Chez Fottorino, la geste familiale suit un cours tourmenté, souterrain, opiniâtre, charriant de ces blessures qui ne renoncent jamais à saper les manigances sournoises des secrets de famille. Il a rendu justice à ses pères, en premier à Michel de Tunis qui lui a donné son nom. Ce n’est pas rien un nom, quand vous êtes frappé de bâtardise. C’est même un don inestimable, d’une générosité folle. L’autre homme, Moshé de Fès, lui a légué son cheveu sur la langue. De Lina, il colporte une giboulée d’éphélides. Il revient à eux dans ce récit consacré à la mère. Il rôdait dans ses parages ; il lui tournait autour sans jamais réussir à la happer comme ces goutes de mercure qui échappent à toute prise.

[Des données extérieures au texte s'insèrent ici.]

(** Every list operation, on every server: when the first page has
    more and names a cursor, the second and last element of the sequence
    is a generator object, and the first request is the only one sent. *)
Lemma second_element_is_generator (g : generator) :
  g_state g = Created → plain_payload (g_call g) (g_payload g) →
  ∃ req, ∀ (srv : server) (w : log) (data has_more cursor : json) (fuel : nat),
    decode (srv w req) = Ok data →
    subscript data "has_more" = Ok has_more → truthy has_more = true →
    subscript data "next_cursor" = Ok cursor →
    ∃ g', collect (gen_next srv) (3 + fuel) g w
          = ([VJson data;
              VGen (Generator (g_self g) (g_call g)
                      (<["start_cursor" := cursor]> (g_payload g)) Created)],
             Exhausted, g', w ++ [req]).
Proof.
  intros Hst (Hself & Hfn & Hdata & Hid).
  destruct (gen_next_created g Hst) as [req Hreq].
  exists req. intros srv w data hm c fuel Hdec Hhm Ht Hc.
  change (3 + fuel) with (S (S (S fuel))). cbn [collect].
  rewrite Hreq, Hdec. unfold call_paginate.
  case_bool_decide as Hkeys; [destruct Hkeys as [[? H]|[? H]]; congruence|].
  unfold gen_next, delegate. cbn [g_state in_state g_call g_self].
  rewrite (next_second_fetch _ _ _ _ _ _ _ Hhm Ht Hc). cbn zeta.
  unfold bound_method. rewrite call_method_again; cycle 1.
  { by rewrite lookup_insert_ne. }
  { destruct (g_call g) as [[] id|m]; [..|done]; by rewrite lookup_insert_ne. }
  cbn [g_state in_state g_call g_self]. rewrite next_third.
  by eexists.
Qed.
Lemma dict_loop_span fuel i d info d' i' info' :
  span_inv data rec d info i →
  dict_loop data rec true fuel i d info = Ok (VDict d', i', info') →
  span_inv data rec d' info' i' ∧ i' ≤ length data.
Proof.
  revert i d info. induction fuel as [|fuel IH]; intros i d info Hinv; simpl;
    (destruct (decide _) as [He|Hne];
     [intros [= <- <- <-]; split;
      [intros v Hv; destruct (Hinv v Hv) as (a & b & s' & ? & ? & ? & ? & ?);
       exists a, b, s'; repeat split; try done; lia
      |destruct (decide (length data ≤ i)) as [Hl|]; [|lia];
       rewrite slice_one_ge in He by done; done]|]);
    destruct (rec i false) as [[[[z|k|l|dd] i1] s1]|e] eqn:E; try done;
    (destruct (bool_decide (k = B "info")) eqn:Ek; simpl;
     [apply bool_decide_eq_true in Ek as ->|apply bool_decide_eq_false in Ek]);
    match goal with |- context [rec i1 ?c] =>
      destruct (rec i1 c) as [[[v2 i2] s2]|e] eqn:E2 end; try done.
  all: pose proof (rec_progress _ _ _ _ _ E) as [? ?];
    pose proof (rec_progress _ _ _ _ _ E2) as [? ?].
  - apply IH. intros v. rewrite dict_get_set_eq. intros [= <-].
    exists i1, i2, s2. repeat split; try done.
  - apply IH. intros v. rewrite dict_get_set_ne by done. intros Hv.
    destruct (Hinv v Hv) as (a & b & s' & -> & ? & ? & ? & ?).
    exists a, b, s'. repeat split; try done; [|lia].
    destruct (slice_nonempty data a b) as (x & l & ->); done.
Qed.
End info_span.

(** C2. When decoding a buffer with capture enabled returns a dictionary
    that has the key [info], the captured span is the slice
    [data[start:end]] of the original buffer, where decoding at [start]
    returns the value stored under [info] and [end] as the next offset; the
    region lies inside the buffer, so the span has exactly [end - start]
    bytes. *)
Theorem info_span_is_original_bytes depth data d i' span v :
  _bdecode (S depth) data 0 true = Ok (VDict d, i', span) →
  dict_get (B "info") d = Some v →
  ∃ start end_ s',
    span = Some (slice data start end_)
    ∧ start < end_ ∧ end_ ≤ length data
    ∧ length (slice data start end_) = end_ - start
    ∧ _bdecode depth data start false = Ok (v, end_, s').
Proof.
  simpl. destruct (decide (length data ≤ 0)); [done|].
  repeat (destruct (decide _)).
  - destruct (index_from _ _ _); [|done]. by destruct (int_of_bytes _).
  - intros H. by apply list_loop_is_list in H as [l [=]].
  - intros H Hv.
    apply dict_loop_span in H as [Hinv Hle].
    + destruct (Hinv v Hv) as (a & b & s' & ? & ? & ? & ? & ?).
      exists a, b, s'. repeat split; try done; [lia|].
      apply length_slice; lia.
    + apply _bdecode_progress.
    + intros v0. done.
  - destruct (_ && _); [|done].
    destruct (index_from _ _ _); [|done]. by destruct (int_of_bytes _).
Qed.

Déjà déjoué à sept reprises dans l’écriture de ce livre, Fottorino – « enfant désiré, pas voulu » -commençait enfin à y croire, lorsque la révélation d’un drame maternel l’a renvoyé dans les cordes. Quatre autres versions plus tard, voici « Dix-sept ans », roman de deux vies en instance d’amour. Maman « Un mot contrarié, rentré à l’intérieur. Un mot avec un nœud au bout qui empêche de respirer ». Portés avec élégance, les regrets sont un bijou noir qui parasite le cœur. « Depuis toutes ces années, ne rien se dire a été notre mode unique de conversation ». Une fuite commode ou le grossissement irrésistible d’une tumeur ? Ce voyage en eaux troubles à la poursuite du serpent de mère a tout de la plongée aléatoire, possiblement rédemptrice. Attention : baignade dangereuse.

 

« Ceci n’est plus un roman mais un silice que la beauté d’écriture secoue de ruades malignes »

 

Ceci n’est plus un roman mais un silice que la beauté d’écriture secoue de ruades malignes. La phrase de Fottorino est douée d’une intensité poétique paradoxale. Ce justaucorps, c’est de la haute couture de cicatrices.
La papesse de Neauphle-le-Château l’aurait-elle trouvé admirable, forcément admirable ?
Qu’importe, puisque le romancier aime Leny Escudero et sursaute invisiblement au rythme du pouls de l’inquiétude.